*Problem description*
From the first line through the line containing "Theorem get_printer_status_never_raises (net", transcribe the records exactly and include no other lines.

═════ Supplied data

(** ** The adapters never raise *)

(** C7. [get_printer_status] always returns a status.  When the status
    request fails with a connection error or a timeout the state is
    [OFFLINE]; when it fails in another way the state is [UNKNOWN]; and when
    it gives [PRINTING] and the job request fails, the poll still returns
    [PRINTING], with no job data and so no file name in it. *)
Theorem get_printer_status_never_raises (net : network)
    (ip api_key auth_type username : string) :
  let status_call :=
    fetch (api_v1_status net) (request_to "/api/v1/status" ip api_key auth_type username) in
  let job_call :=
    fetch (api_v1_job net) (request_to "/api/v1/job" ip api_key auth_type username) in
  ∃ st,
    get_printer_status net ip api_key auth_type username = Returns st ∧
    (∀ e, status_call = Raises e →
          isinstance_ConnectionError e || isinstance_Timeout e = true →
          st = state_only "OFFLINE") ∧
    (∀ e, status_call = Raises e →
          isinstance_ConnectionError e || isinstance_Timeout e = false →
          st = state_only "UNKNOWN") ∧
    (∀ d e, status_call = Returns d →
            printer_state_of d = "PRINTING" →
            job_call = Raises e →
            state st = "PRINTING" ∧ job_data st = None ∧
            time_printing st = sj_job d ≫= jj_time_printing).
Proof.
  intros status_call job_call. unfold get_printer_status.
  fold status_call job_call.
  destruct status_call as [d|e] eqn:Hstatus; simpl.
  - destruct (decide (printer_state_of d = "PRINTING")) as [Hp|Hp].
    + destruct job_call as [j|e] eqn:Hjob.
      * eexists. split; [reflexivity|]. split_and!; intros; simplify_eq.
      * eexists. split; [reflexivity|]. split_and!; intros; simplify_eq. done.
    + eexists. split; [reflexivity|]. split_and!; intros; simplify_eq.
  - destruct (isinstance_ConnectionError e) eqn:Hc;
      [|destruct (isinstance_Timeout e) eqn:Ht];
      (eexists; split; [reflexivity|]);
      split_and!; intros; simplify_eq; try done;
      rewrite ?Hc, ?Ht in *; simpl in *; congruence.
Qed.

(** [get_bambu_status] always returns a status as well. *)
Lemma get_bambu_status_never_raises (bambu_connections : gmap string bambu_client)
    (printer_name : string) :
  ∃ st, get_bambu_status bambu_connections printer_name = Returns st.
Proof.
  unfold get_bambu_status. destruct (bambu_connections !! printer_name); [|eauto].
  case_match; eauto.
Qed.

(** ** Bambu printers report no elapsed print time *)

Lemma get_bambu_status_time_printing (bambu_connections : gmap string bambu_client)
    (printer_name : string) (st : status) :
  get_bambu_status bambu_connections printer_name = Returns st →
  time_printing st = None.
Proof.
  intros [-> | [-> | (raw & pc & tr & f & ls & ->)]]%get_bambu_status_cases; done.
Qed.

Section unreported.
Implicit Types (σ : store) (r : reading) (rs : list reading) (n : string).

Lemma no_reported_time_step σ r n :
  (r_printer r = n → time_printing (r_status r) = None) →
  no_reported_time n σ → no_reported_time n (step σ r).1.
Proof.
  intros Hr Hσ p. destruct (decide (r_printer r = n)) as [Heq|Hne].
  - destruct (decide (state (r_status r) = "UNKNOWN")) as [Hu|Hu].
    + rewrite step_unknown by done. apply Hσ.
    + rewrite <- Heq, step_stores by done. intros [= <-]. simpl. auto.
  - destruct (step_frame σ r n Hne) as [-> _]. apply Hσ.
Qed.

Lemma no_reported_time_run σ rs n :
  (∀ r, r ∈ rs → r_printer r = n → time_printing (r_status r) = None) →
  no_reported_time n σ → no_reported_time n (run σ rs).1.
Proof.
  revert σ. induction rs as [|r rs IH]; intros σ Hrs Hσ; [done|].
  rewrite run_cons. simpl. apply IH.
  - intros r' Hin. apply Hrs. by right.
  - apply no_reported_time_step; [|done]. apply Hrs. left.
Qed.

Lemma no_reported_time_duration σ r e :
  no_reported_time (r_printer r) σ →
  (step σ r).2 = Some e →
  ev_duration e =
    (λ t0, format_time (Some (elapsed_seconds (r_now r) t0))) <$>
      (print_start_times σ !! r_printer r).
Proof.
  intros Hσ (_ & p & Hp & _ & He)%step_event.
  apply exit_event_fields in He as (_ & _ & _ & ->).
  rewrite (Hσ p Hp). by apply duration_str_fallback; left.
Qed.
End unreported.

(** C10. A status from the Bambu adapter has no [time_printing].  So, from
    the start of the process on, every notification about a printer that
    is polled through that adapter takes its duration from the clock and
    the recorded start, or has none: the elapsed time of a previous record
    is never what it shows. *)
Theorem bambu_duration_never_reported (rs : list reading) (n : string) :
  (∀ r, r ∈ rs → r_printer r = n → from_bambu (r_status r)) →
  (∀ r, r ∈ rs → r_printer r = n → time_printing (r_status r) = None) ∧
  (∀ rs1 r rs2 e,
     rs = rs1 ++ r :: rs2 →
     r_printer r = n →
     (step (run empty_store rs1).1 r).2 = Some e →
     (∀ p, previous_states (run empty_store rs1).1 !! n = Some p →
           prev_time_printing p = None) ∧
     ev_duration e =
       (λ t0, format_time (Some (elapsed_seconds (r_now r) t0))) <$>
         (print_start_times (run empty_store rs1).1 !! n)).
Proof.
  intros Hrs.
  assert (Hnone : ∀ r, r ∈ rs → r_printer r = n → time_printing (r_status r) = None).
  { intros r Hin Hn. destruct (Hrs r Hin Hn) as (conns & nm & Hst).
    by eapply get_bambu_status_time_printing. }
  split; [done|].
  intros rs1 r rs2 e -> Hn He.
  assert (Hinv : no_reported_time n (run empty_store rs1).1).
  { apply no_reported_time_run; [|by intros p [=]].
    intros r' Hin. apply Hnone. apply elem_of_app. by left. }
  split; [done|].
  rewrite <- Hn in *. by apply no_reported_time_duration.
Qed.

Lemma bambu_poll_from_bambu (s : string) : from_bambu (bambu_poll s).
Proof.
  exists {[ "X1C" := bambu_cache s ]}, "X1C". unfold bambu_poll.
  by destruct (get_bambu_status_never_raises {[ "X1C" := bambu_cache s ]} "X1C")
    as [st ->].
Qed.

Lemma bambu_duration_never_reported_witness :
  let r1 := {| r_printer := "X1C"; r_now := 0;
               r_status := bambu_poll "GcodeState.RUNNING" |} in
  let r2 := {| r_printer := "X1C"; r_now := 60000000;
               r_status := bambu_poll "GcodeState.FINISH" |} in
  (∀ r, r ∈ [r1; r2] → r_printer r = "X1C" → from_bambu (r_status r)) ∧
  ∃ e, (step (run empty_store [r1]).1 r2).2 = Some e ∧
       ev_duration e = Some "1m".
Proof.
  intros r1 r2.
  assert (Hrs : ∀ r, r ∈ [r1; r2] → r_printer r = "X1C" → from_bambu (r_status r)).
  { intros r Hin _. split_in; subst r; apply bambu_poll_from_bambu. }
  split; [exact Hrs|]. eexists. split; [reflexivity|].
  exact (proj2 (proj2 (bambu_duration_never_reported [r1; r2] "X1C" Hrs)
                  [r1] r2 [] _ eq_refl eq_refl eq_refl)).
Defined.

(** ** Replaying a sequence of readings *)

Section replay.
Implicit Types (σ : store) (r : reading) (rs : list reading) (e : event).

Lemma duration_str_is_Some reported start now :
  is_Some (duration_str reported start now) ↔
  (∃ t, reported = Some t ∧ t ≠ 0%Z) ∨ is_Some start.
Proof.
  unfold duration_str. split.
  - destruct reported as [t|]; [case_bool_decide; [by eauto|]|];
      (destruct start; [by eauto|]); by intros [? [=]].
  - intros [(t & -> & Ht) | [t0 ->]].
    + by rewrite bool_decide_eq_true_2.
    + by case_match.
Qed.

Lemma exit_event_replay n now1 now2 st p start1 start2 :
  (is_Some start1 ↔ is_Some start2) →
  option_Forall2 same_but_duration
    (exit_event n now1 st p start1) (exit_event n now2 st p start2).
Proof.
  intros Hstart. unfold exit_event.
  repeat case_match; constructor; unfold same_but_duration; simpl;
    split_and!; try done; by rewrite !duration_str_is_Some, Hstart.
Qed.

══════════

*Output for this exercise*
(** ** The adapters never raise *)

(** C7. [get_printer_status] always returns a status.  When the status
    request fails with a connection error or a timeout the state is
    [OFFLINE]; when it fails in another way the state is [UNKNOWN]; and when
    it gives [PRINTING] and the job request fails, the poll still returns
    [PRINTING], with no job data and so no file name in it. *)
Theorem get_printer_status_never_raises (net : network)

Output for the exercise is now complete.